Member of Parliament for Edmonton Southwest (Edmonton South; 1984–1988)
- In office September 4, 1984 – October 25, 1993
- Preceded by: Douglas Roche
- Succeeded by: Ian McClelland

Personal details
- Born: James Stewart Edwards August 31, 1936 (age 89) Edmonton, Alberta, Canada
- Party: Progressive Conservative
- Alma mater: University of Alberta

= Jim Edwards (Canadian politician) =

Canadian politician

James Stewart Edwards (born August 31, 1936) is a former Canadian politician from Alberta.

==Early life==
James Stewart Edwards was born on August 31, 1936, in Edmonton, Alberta to Donald Stewart Edwards and Verna May Armstrong. Edwards attended the University of Alberta attaining a Bachelor of Arts. He married Sheila Mary Mooney on September 10, 1960, and had four children together. Edwards served as the Commissioner of the Alberta Human Rights Commissioner from 1979 to 1980.

==Political career==

He was first elected to the House of Commons of Canada in the 1984 general election as a Progressive Conservative (PC) from Alberta. He served as a parliamentary secretary to several ministers in the government of Prime Minister Brian Mulroney.

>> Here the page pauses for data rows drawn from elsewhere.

Lemma occurs_insert f l fd o o' : l !! fd = Some o ->
  (occurs f (<[fd := o']> l) + (if decide (o = Some f) then 1 else 0) =
   occurs f l + (if decide (o' = Some f) then 1 else 0))%nat.
Proof.
  intros Hl. rewrite insert_take_drop by (by eapply lookup_lt_Some). rewrite <- (take_drop_middle l fd o Hl) at 3.
  unfold occurs. rewrite !filter_app, !filter_cons, !length_app.
  destruct (decide (o = Some f)), (decide (o' = Some f)); simpl; lia.
Qed.

Lemma sum_insert (g : procstate * list (option nat) -> nat) l i p p' : l !! i = Some p ->
  (sum_list (g <$> <[i := p']> l) + g p = sum_list (g <$> l) + g p')%nat.
Proof.
  intros Hl. rewrite insert_take_drop by (by eapply lookup_lt_Some). rewrite <- (take_drop_middle l i p Hl) at 3.
  rewrite !fmap_app, !fmap_cons, !sum_list_with_app. simpl. unfold id. lia.
Qed.

Lemma refs_vproc v i p p' f : fv_procs v !! i = Some p ->
  (refs (vproc i p' v) f + occurs f p.2 = refs v f + occurs f p'.2)%nat.
Proof. intros Hi. exact (sum_insert (fun p => occurs f p.2) (fv_procs v) i p p' Hi). Qed.

Lemma occurs_cons f g ex : occurs f (Some <$> g :: ex) = ((if decide (g = f) then 1 else 0) + occurs f (Some <$> ex))%nat.
Proof.
  unfold occurs. rewrite fmap_cons, filter_cons. destruct (decide (Some g = Some f)), (decide (g = f)); simplify_eq; done.
Qed.

(** A count changes together with the references held. *)
Lemma fd_ok_vref v f r r' ex ex' : fd_ok v ex -> fv_refs v !! f = Some r ->
  (forall g, g ∈ ex' -> g = f \/ g ∈ ex) ->
  (forall g, g <> f -> occurs g (Some <$> ex') = occurs g (Some <$> ex)) ->
  r' - r = Z.of_nat (occurs f (Some <$> ex')) - Z.of_nat (occurs f (Some <$> ex)) ->
  fd_ok (vref f r' v) ex'.
Proof.
  intros [H1 H2 H3 H4 H5] Hf Hin Hne Hr. split; cbn [vref fv_refs fv_procs]; try done; rewrite ?length_insert.
  - exact H2.
  - intros g [->|Hg]%Hin; [by eapply lookup_lt_Some|by apply H3].
  - intros g r1 Hg. change (refs (vref f r' v) g) with (refs v g). apply list_lookup_insert_Some in Hg as [(<- & <- & _)|[Hn Hg]].
    + pose proof (H4 _ _ Hf). lia.
    + rewrite Hne by done. by apply H4.
Qed.

Lemma fd_ok_take v f r ex : fd_ok v ex -> fv_refs v !! f = Some r -> fd_ok (vref f (r + 1) v) (f :: ex).
Proof.
  intros Hok Hf. eapply fd_ok_vref; [done|done|set_solver|..].
  - intros g Hg. rewrite occurs_cons, decide_False by done. done.
  - rewrite occurs_cons, decide_True by done. lia.
Qed.

Lemma fd_ok_drop v f r ex : fd_ok v (f :: ex) -> fv_refs v !! f = Some r -> fd_ok (vref f (r - 1) v) ex.
Proof.
  intros Hok Hf. eapply fd_ok_vref; [done|done|set_solver|..].
  - intros g Hg. rewrite occurs_cons, decide_False by done. done.
  - rewrite occurs_cons, decide_True by done. lia.
Qed.

(** A process changes: its descriptors trade references with the code. *)
Lemma fd_ok_vproc v i p p' ex ex' : fd_ok v ex -> fv_procs v !! i = Some p ->
  length p'.2 = length p.2 -> (dead p'.1 -> forall fd f, p'.2 !! fd <> Some (Some f)) ->
  (forall fd f, p'.2 !! fd = Some (Some f) -> (f < length (fv_refs v))%nat) ->
  (forall f, f ∈ ex' -> (f < length (fv_refs v))%nat) ->
  (forall f, occurs f p'.2 + occurs f (Some <$> ex') = occurs f p.2 + occurs f (Some <$> ex))%nat ->
  fd_ok (vproc i p' v) ex'.
Proof.
  intros [H1 H2 H3 H4 H5] Hi Hlen Hdead Hfiles Hex Hcount. pose proof (H1 _ _ Hi) as Hl.
  split; cbn [vproc fv_refs fv_procs]; try done.
  - intros j q [(<- & <- & _)|[_ Hq]]%list_lookup_insert_Some; [by rewrite Hlen|by eapply H1].
  - intros j q fd f [(<- & <- & _)|[_ Hq]]%list_lookup_insert_Some; [by eapply Hfiles|by eapply H2].
  - intros f r Hr. pose proof (refs_vproc v i p p' f Hi). pose proof (H4 _ _ Hr). specialize (Hcount f). lia.
  - intros j q fd f [(<- & <- & _)|[_ Hq]]%list_lookup_insert_Some; [by intros; apply Hdead|by eapply H5].
Qed.

Lemma fd_ok_state v i st st' l ex : fd_ok v ex -> fv_procs v !! i = Some (st, l) ->
  (dead st' -> forall fd f, l !! fd <> Some (Some f)) -> fd_ok (vproc i (st', l) v) ex.
Proof.
  intros Hok Hi Hd. eapply fd_ok_vproc; [done|done|done|done|..]; [|apply Hok|done].
  intros fd f Hf. by eapply (fo_files _ _ Hok i).
Qed.

Lemma fd_ok_install v i st l fd f ex : fd_ok v (f :: ex) -> fv_procs v !! i = Some (st, l) -> ~ dead st ->
  l !! fd = Some None -> fd_ok (vproc i (st, <[fd := Some f]> l) v) ex.
Proof.
  intros Hok Hi Hd Hfd. eapply fd_ok_vproc; [done|done|..]; cbn [fst snd].
  - apply length_insert.
  - done.
  - intros fd' g [(_ & [= <-] & _)|[_ Hg]]%list_lookup_insert_Some; [apply Hok; set_solver|by eapply (fo_files _ _ Hok i)].
  - intros g Hg. apply Hok. set_solver.
  - intros g. pose proof (occurs_insert g l fd None (Some f) Hfd) as Ho. rewrite occurs_cons.
    destruct (decide (None = Some g)) as [|_]; [done|]. destruct (decide (Some f = Some g)), (decide (f = g)); simplify_eq; lia.
Qed.
(* ===== verification/InitProps.v ===== *)
(** * init, mkdir and rm ([user/init.c], [user/mkdir.c], [user/rm.c])

    The programs run against a kernel that answers each call in any way, depending
    on everything that happened before.  init never ends, so it is run for any
    number of steps. *)
From ITree Require Import Core.ITreeDefinition.
From S2P Require Import Prelude Params CString Printf Ulib Usys User.

(** The calls of the process so far, with their answers. *)
Abbreviation trace := (list (call * reply)).

#[export] Instance call_eq_dec : EqDecision call.
Proof. solve_decision. Defined.

(** The children it has forked and not waited for. *)
Definition child_step (l : list Z) (e : call * reply) : list Z :=
  match e with
  | (Fork, r) => if 0 <? r_val r then r_val r :: l else l
  | (Wait, r) => filter (fun pid => pid <> r_val r) l
  | _ => l
  end.
Definition children (h : trace) : list Z := foldl child_step [] h.

(** What makes init give up: a fork or a wait that failed; in the child, an exec
    that came back. *)
Definition gave_up (e : call * reply) : Prop :=
  match e with
  | (Fork, r) | (Wait, r) => r_val r < 0
  | (Exec _ _, _) => True
  | _ => False
  end.
Definition supervised (h : trace) : Prop := (length (children h) <= 1)%nat.
Definition failed (st : Z) (h : trace) : Prop := st = 1 /\ Exists gave_up h.

Lemma children_snoc h e : children (h ++ [e]) = child_step (children h) e.
Proof. unfold children. by rewrite foldl_app. Qed.

Section init.
Context (oracle : trace -> call -> reply).

#[local] Instance any_kernel : Kernel trace := fun c h => let r := oracle h c in (h ++ [(c, r)], r).

(** A call that is neither fork nor wait. *)
Definition harmless (c : call) : Prop := forall l r, child_step l (c, r) = l.
Lemma holds_harmless c h : harmless c -> supervised h ->
  holds supervised failed (sys c) h (fun _ h' => children h' = children h /\ h `prefix_of` h').
Proof.
  intros Hc Hh. assert (children (answer c h).1 = children h) as E by (cbn; by rewrite children_snoc, Hc).
  apply holds_sys; [done|unfold supervised; by rewrite E|]. split; [done|]. by apply prefix_app_r.
Qed.

Lemma holds_puts fd cs h : supervised h ->
  holds supervised failed (puts fd cs) h (fun _ h' => children h' = children h /\ h `prefix_of` h').
Proof.
  revert h. induction cs as [|c cs IH]; intros h Hh; cbn [puts]; [by apply holds_pure|].
  eapply holds_bind; [by apply holds_harmless|]. intros r h1 Hh1 [E1 P1].
  eapply holds_impl; [by apply IH|]. intros _ h2 Hh2 [E2 P2]. split; [congruence|by trans h1].
Qed.
Lemma holds_message fd msg cs h : UPrintf.vprintf (line msg) [] = Some cs -> supervised h ->
  holds supervised failed (fprintf fd (line msg) []) h (fun _ h' => children h' = children h /\ h `prefix_of` h').
Proof. intros E Hh. unfold fprintf. rewrite E. by apply holds_puts. Qed.

(** A message, and the end. *)
Lemma holds_die {R} fd msg cs h Q : UPrintf.vprintf (line msg) [] = Some cs -> supervised h -> Exists gave_up h ->
  holds supervised failed (ITree.bind (fprintf fd (line msg) []) (fun _ => exit (R:=R) 1)) h Q.
Proof.
  intros E Hh Hg. eapply holds_bind; [by eapply holds_message|]. intros _ h1 Hh1 [_ [l ->]]. apply holds_exit; [done|].
  split; [done|]. apply Exists_app. by left.
Qed.

Lemma holds_wait_for pid h : children h = [pid] ->
  holds supervised failed (Init.wait_for pid) h (fun _ h' => children h' = []).
Proof.
  intros Hh. apply (holds_iter _ _ _ (fun _ h => children h = [pid])); [done|]. clear h Hh. intros _ h Hh.
  assert (children (answer Wait h).1 = if decide (pid <> r_val (oracle h Wait)) then [pid] else []) as E.
  { cbn. rewrite children_snoc, Hh. cbn [child_step]. by rewrite filter_cons. }
  eapply (holds_bind _ _ _ _ _ (fun r h' => r = oracle h Wait /\ h' = (answer Wait h).1)).
  { apply holds_sys; [| |done]; unfold supervised; [rewrite Hh; cbn; lia|]. rewrite E. destruct (decide _); cbn; lia. }
  intros r h' Hh' [-> ->]. cbv zeta. destruct (Z.eqb_spec (r_val (oracle h Wait)) pid) as [Heq|Hne].
  - apply holds_pure; [done|]. rewrite E, decide_False by congruence. done.
  - destruct (Z.ltb_spec (r_val (oracle h Wait)) 0) as [Hneg|_].
    + eapply holds_die; [done|done|]. apply Exists_app. right. by constructor.
    + apply holds_pure; [done|]. rewrite E, decide_True by congruence. done.
Qed.

Lemma holds_round h : children h = [] -> holds supervised failed Init.round h (fun _ h' => children h' = []).
Proof.
  intros Hh. unfold Init.round. eapply holds_bind; [eapply holds_message; [done|unfold supervised; rewrite Hh; cbn; lia]|].
  intros _ h1 Hh1 [E1 _]. rewrite Hh in E1.
  assert (children (answer Fork h1).1 = if 0 <? r_val (oracle h1 Fork) then [r_val (oracle h1 Fork)] else []) as E.
  { cbn. rewrite children_snoc, E1. done. }
  eapply (holds_bind _ _ _ _ _ (fun r h' => r = oracle h1 Fork /\ h' = (answer Fork h1).1)).
  { apply holds_sys; [done| |done]. unfold supervised. rewrite E. destruct (0 <? _); cbn; lia. }
  intros r h' Hh' [-> ->]. cbv zeta. destruct (Z.ltb_spec (r_val (oracle h1 Fork)) 0) as [Hneg|Hpos].
  { eapply holds_die; [done|done|]. apply Exists_app. right. by constructor. }
  destruct (Z.eqb_spec (r_val (oracle h1 Fork)) 0) as [Hz|Hnz].
  - eapply (holds_bind _ _ _ _ _ (fun r h' => Exists gave_up h')).
    + apply holds_sys; [done| |apply Exists_app; right; by constructor].
      unfold supervised in *. cbn. rewrite children_snoc. done.
    + intros r h2 Hh2 Hg. by eapply holds_die.
  - apply holds_wait_for. rewrite E. destruct (Z.ltb_spec 0 (r_val (oracle h1 Fork))); [done|lia].
Qed.

Lemma holds_setup : holds supervised failed Init.setup [] (fun _ h' => children h' = []).
Proof.
  unfold Init.setup.
  eapply holds_bind; [by apply holds_harmless; [|unfold supervised; cbn; lia]|]. intros r h1 Hh1 [E1 _]. cbn in E1.
  eapply (holds_bind _ _ _ _ _ (fun _ h' => children h' = [])).
  { destruct (r_val r <? 0); [|by apply holds_pure].
    eapply holds_bind; [by apply holds_harmless|]. intros _ h2 Hh2 [E2 _].
    eapply holds_bind; [by apply holds_harmless|]. intros _ h3 Hh3 [E3 _]. apply holds_pure; [done|congruence]. }
  intros _ h2 Hh2 E2. eapply holds_bind; [by apply holds_harmless|]. intros _ h3 Hh3 [E3 _].
  eapply holds_bind; [by apply holds_harmless|]. intros _ h4 Hh4 [E4 _]. apply holds_pure; [done|congruence].
Qed.

Lemma init_holds : holds supervised failed Init.main [] (fun _ _ => False).
Proof.
  eapply holds_bind; [apply holds_setup|]. intros r h Hh Eh.
  apply (holds_iter _ _ _ (fun _ h => supervised h /\ children h = [])); [done|]. clear h Hh Eh.
  intros _ h [Hh Eh]. eapply holds_bind; [by apply holds_round|]. intros r' h' Hh' E'. by apply holds_pure.
Qed.

(** ** init goes on *)

(** From h on, waits return other children until one returns pid. *)
Inductive reaps (pid : Z) (h : trace) : Prop :=
  | reap_now : r_val (oracle h Wait) = pid -> reaps pid h
  | reap_later : r_val (oracle h Wait) <> pid -> 0 <= r_val (oracle h Wait) ->
      reaps pid (h ++ [(Wait, oracle h Wait)]) -> reaps pid h.

Lemma evals_wait_for pid h : reaps pid h -> exists h', evals (Init.wait_for pid) h h' (Returned tt) /\ h `prefix_of` h'.
Proof.
  induction 1 as [h Hr|h Hne Hpos _ (h' & IH & Hp)].
  - eexists. split; [apply evals_stop; eapply evals_bind; [apply evals_sys|]; cbn; rewrite Hr, Z.eqb_refl; apply evals_pure|].
    by apply prefix_app_r.
  - exists h'. split; [|by eapply prefix_app_l]. eapply evals_again; [|exact IH]. eapply evals_bind; [apply evals_sys|]. cbn.
    destruct (Z.eqb_spec (r_val (oracle h Wait)) pid); [done|]. destruct (Z.ltb_spec (r_val (oracle h Wait)) 0); [lia|].
    apply evals_pure.
Qed.

Lemma evals_puts fd cs h : exists h', evals (puts fd cs) h h' (Returned tt) /\ h `prefix_of` h'.
Proof.
  revert h. induction cs as [|c cs IH]; intros h; cbn [puts]; [exists h; split; [apply evals_pure|done]|].
  destruct (IH (answer (Write fd [c]) h).1) as (h' & E & Hp). exists h'. split; [|by eapply prefix_app_l; exact Hp].
  eapply evals_bind; [apply evals_sys|exact E].
Qed.

(** The shells started: the forks of the process. *)
Definition starts (h : trace) : nat := length (filter (fun e : call * reply => e.1 = Fork) h).
Lemma starts_prefix h h' : h `prefix_of` h' -> (starts h <= starts h')%nat.
Proof. intros [l ->]. unfold starts. rewrite filter_app, length_app. lia. Qed.

(** Every fork succeeds, and its child is waited for in the end. *)
Definition keeps_going : Prop :=
  forall h, let r := oracle h Fork in 0 < r_val r /\ reaps (r_val r) (h ++ [(Fork, r)]).

Lemma evals_round h : keeps_going -> exists h', evals Init.round h h' (Returned tt) /\ (starts h < starts h')%nat.
Proof.
  intros Hk. unfold Init.round. destruct (evals_puts 1 (line "init: starting sh") h) as (h1 & E1 & P1).
  destruct (Hk h1) as [Hpos Hr]. destruct (evals_wait_for _ _ Hr) as (h2 & E2 & P2). exists h2. split.
  - eapply evals_bind; [exact E1|]. eapply evals_bind; [apply evals_sys|]. cbn.
    destruct (Z.ltb_spec (r_val (oracle h1 Fork)) 0); [lia|]. destruct (Z.eqb_spec (r_val (oracle h1 Fork)) 0); [lia|]. exact E2.
  - apply starts_prefix in P1, P2. unfold starts at 1 in P2. rewrite filter_app, filter_cons_True, length_app in P2 by done.
    cbn in P2. unfold starts in *. lia.
Qed.

(** The loop comes back to its head after a round. *)
Lemma run_round h : keeps_going -> exists n h', (starts h < starts h')%nat /\
  forall m, run (n + m) Init.loop h = run m Init.loop h'.
Proof.
  intros Hk. destruct (evals_round h Hk) as (h' & E & Hs).
  assert (evals (ITree.bind Init.round (fun _ => pure (inl (B:=Empty_set) tt))) h h' (Returned (inl tt))) as Eb.
  { eapply evals_bind; [exact E|apply evals_pure]. }
  destruct (run_evals_bind _ (fun lr => match lr with
    | inl j => go (TauF (ITree.iter (fun _ : unit => ITree.bind Init.round (fun _ => pure (inl tt))) j))
    | inr r => pure r end) _ _ _ Eb) as [n Hn].
  exists (S n), h'. split; [done|]. intros m. specialize (Hn (S m)). cbn in Hn. unfold Init.loop. rewrite <- Hn.
  replace (S n + m)%nat with (n + S m)%nat by lia. destruct (n + S m)%nat; done.
Qed.

Lemma run_rounds n h : keeps_going -> exists fuel,
  let x := run fuel Init.loop h in x.2 = Running /\ (n + starts h <= starts x.1)%nat.
Proof.
  intros Hk. revert h. induction n as [|n IH]; intros h; [by exists 0%nat|].
  destruct (run_round h Hk) as (k & h' & Hs & Hrun). destruct (IH h') as (fuel & Hr & Hn).
  exists (k + fuel)%nat. rewrite Hrun. split; [done|lia].
Qed.

Lemma evals_setup : exists h, evals Init.setup [] h (Returned tt).
Proof.
  unfold Init.setup. eexists. eapply evals_bind; [apply evals_sys|].
  eapply (evals_bind _ _ _ (if r_val (oracle [] (Open (chars "console") O_RDWR)) <? 0 then _ else _) tt).
  - cbn. destruct (_ <? 0); [|apply evals_pure].
    eapply evals_bind; [apply evals_sys|]. eapply evals_bind; [apply evals_sys|]. apply evals_pure.
  - eapply evals_bind; [apply evals_sys|]. eapply evals_bind; [apply evals_sys|]. apply evals_pure.
Qed.

End init.

(** ** mkdir and rm *)

Definition is_write (e : call * reply) : Prop := match e with (Write _ _, _) => True | _ => False end.
#[export] Instance is_write_dec e : Decision (is_write e).
Proof. destruct e as [[] r]; cbn; apply _. Defined.
(** The calls of a program, without its output. *)
Definition calls (h : trace) : trace := filter (fun e => ~ is_write e) h.

(** The calls that are made for the arguments: one for each in order, up to the
    first that fails. *)
Inductive attempts (c : bytes -> call) : list bytes -> trace -> Prop :=
  | att_none : attempts c [] []
  | att_fail arg args r : r_val r < 0 -> attempts c (arg :: args) [(c arg, r)]
  | att_next arg args r l : 0 <= r_val r -> attempts c args l -> attempts c (arg :: args) ((c arg, r) :: l).

Section commands.
Context (oracle : trace -> call -> reply).
#[local] Existing Instance any_kernel.

Lemma puts_calls fd cs h : exists h', evals (H := any_kernel oracle) (puts fd cs) h h' (Returned tt) /\ calls h' = calls h.
Proof.
  revert h. induction cs as [|c cs IH]; intros h; cbn [puts]; [exists h; split; [apply evals_pure|done]|].
  destruct (IH (h ++ [(Write fd [c], oracle h (Write fd [c]))])) as (h' & E & Hc). exists h'. split.
  - eapply evals_bind; [apply evals_sys|exact E].
  - rewrite Hc. unfold calls. rewrite filter_app, filter_cons_False, app_nil_r by naive_solver. done.
Qed.

Lemma until_failure_spec c msg args h : (forall arg r, ~ is_write (c arg, r)) ->
  (forall arg, arg ∈ args -> exists cs, UPrintf.vprintf msg [P (Some arg)] = Some cs) ->
  exists h' l, evals (H := any_kernel oracle) (until_failure c msg args) h h' (Exited 0) /\ attempts c args l /\
    calls h' = calls h ++ l.
Proof.
  intros Hc. revert h. induction args as [|arg args IH]; intros h Hm; cbn [until_failure].
  { exists h, []. rewrite app_nil_r. split_and!; [apply evals_exit|constructor|done]. }
  set (r := oracle h (c arg)). set (h1 := h ++ [(c arg, r)]).
  assert (calls h1 = calls h ++ [(c arg, r)]) as H1.
  { unfold calls, h1. rewrite filter_app, filter_cons_True by apply Hc. done. }
  destruct (Z.ltb_spec (r_val r) 0) as [Hr|Hr].
  - destruct (Hm arg) as [cs Hcs]; [by left|]. destruct (puts_calls 2 cs h1) as (h2 & E2 & H2).
    exists h2, [(c arg, r)]. split_and!; [|by constructor|congruence].
    eapply evals_bind; [apply evals_sys|]. change (r_val (answer (Kernel := any_kernel oracle) (c arg) h).2) with (r_val r).
    destruct (Z.ltb_spec (r_val r) 0); [|lia]. eapply evals_bind; [unfold fprintf; rewrite Hcs; exact E2|apply evals_exit].
  - destruct (IH h1) as (h' & l & E & Ha & Hl); [set_solver|]. exists h', ((c arg, r) :: l).
    split_and!; [|by constructor|by rewrite Hl, H1, <- app_assoc].
    eapply evals_bind; [apply evals_sys|]. change (r_val (answer (Kernel := any_kernel oracle) (c arg) h).2) with (r_val r).
    destruct (Z.ltb_spec (r_val r) 0); [lia|]. exact E.
Qed.

(** mkdir and rm make their call for each argument in order, up to the first that
    fails, and exit with status 0 then too. *)
Theorem mkdir_rm_correct arg0 args : args <> [] ->
  (exists h, evals (H := any_kernel oracle) (MkdirCmd.main (arg0 :: args)) [] h (Exited 0) /\ attempts Mkdir args (calls h)) /\
  (exists h, evals (H := any_kernel oracle) (Rm.main (arg0 :: args)) [] h (Exited 0) /\ attempts Unlink args (calls h)).
Proof.
  intros Ha. assert ((length (arg0 :: args) <? 2)%nat = false) as Hlen by (by destruct args).
  split; [unfold MkdirCmd.main|unfold Rm.main]; rewrite Hlen; cbn [drop].
  - destruct (until_failure_spec Mkdir (line "mkdir: %s failed to create") args []) as (h & l & E & Hl & Hc);
      [by intros ? ? []|by eexists|]. exists h. by rewrite Hc.
  - destruct (until_failure_spec Unlink (line "rm: %s failed to delete") args []) as (h & l & E & Hl & Hc);
      [by intros ? ? []|by eexists|]. exists h. by rewrite Hc.
Qed.
End commands.

(** A kernel where an orphan is waited for before each shell. *)
Definition demo_oracle (h : trace) (c : call) : reply :=
  match c with
  | Fork => mkReply 5 []
  | Wait => match last h with Some (Fork, _) => mkReply 9 [] | _ => mkReply 5 [] end
  | _ => mkReply 0 []
  end.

Following Mulroney's resignation as PC leader and prime minister in 1993, Edwards was a candidate at the PC leadership convention held to choose a successor. He placed third. Edwards ran on a platform of cutting federal spending by $10 billion per year until the deficit and national debt were wiped out, reducing the size of Cabinet from 35 to 20, reviewing defence spending, freezing support to the European Bank for Reconstruction and Development, privatizing all Crown Corporations including Canada Post, and reducing international funding.

He was appointed chief government Whip and President of the Treasury Board in the short-lived cabinet of Prime Minister Kim Campbell. He lost his seat in that year's 1993 election that reduced the Tories to only two members of Parliament in the House.

==Later life==

Edwards was the president and CEO of Economic Development Edmonton from 1998 to 2002 and served as the chair of the board of governors at the University of Alberta from March 2002 to 2006. Edwards received an honorary Doctor of Laws from the University of Alberta in 2006.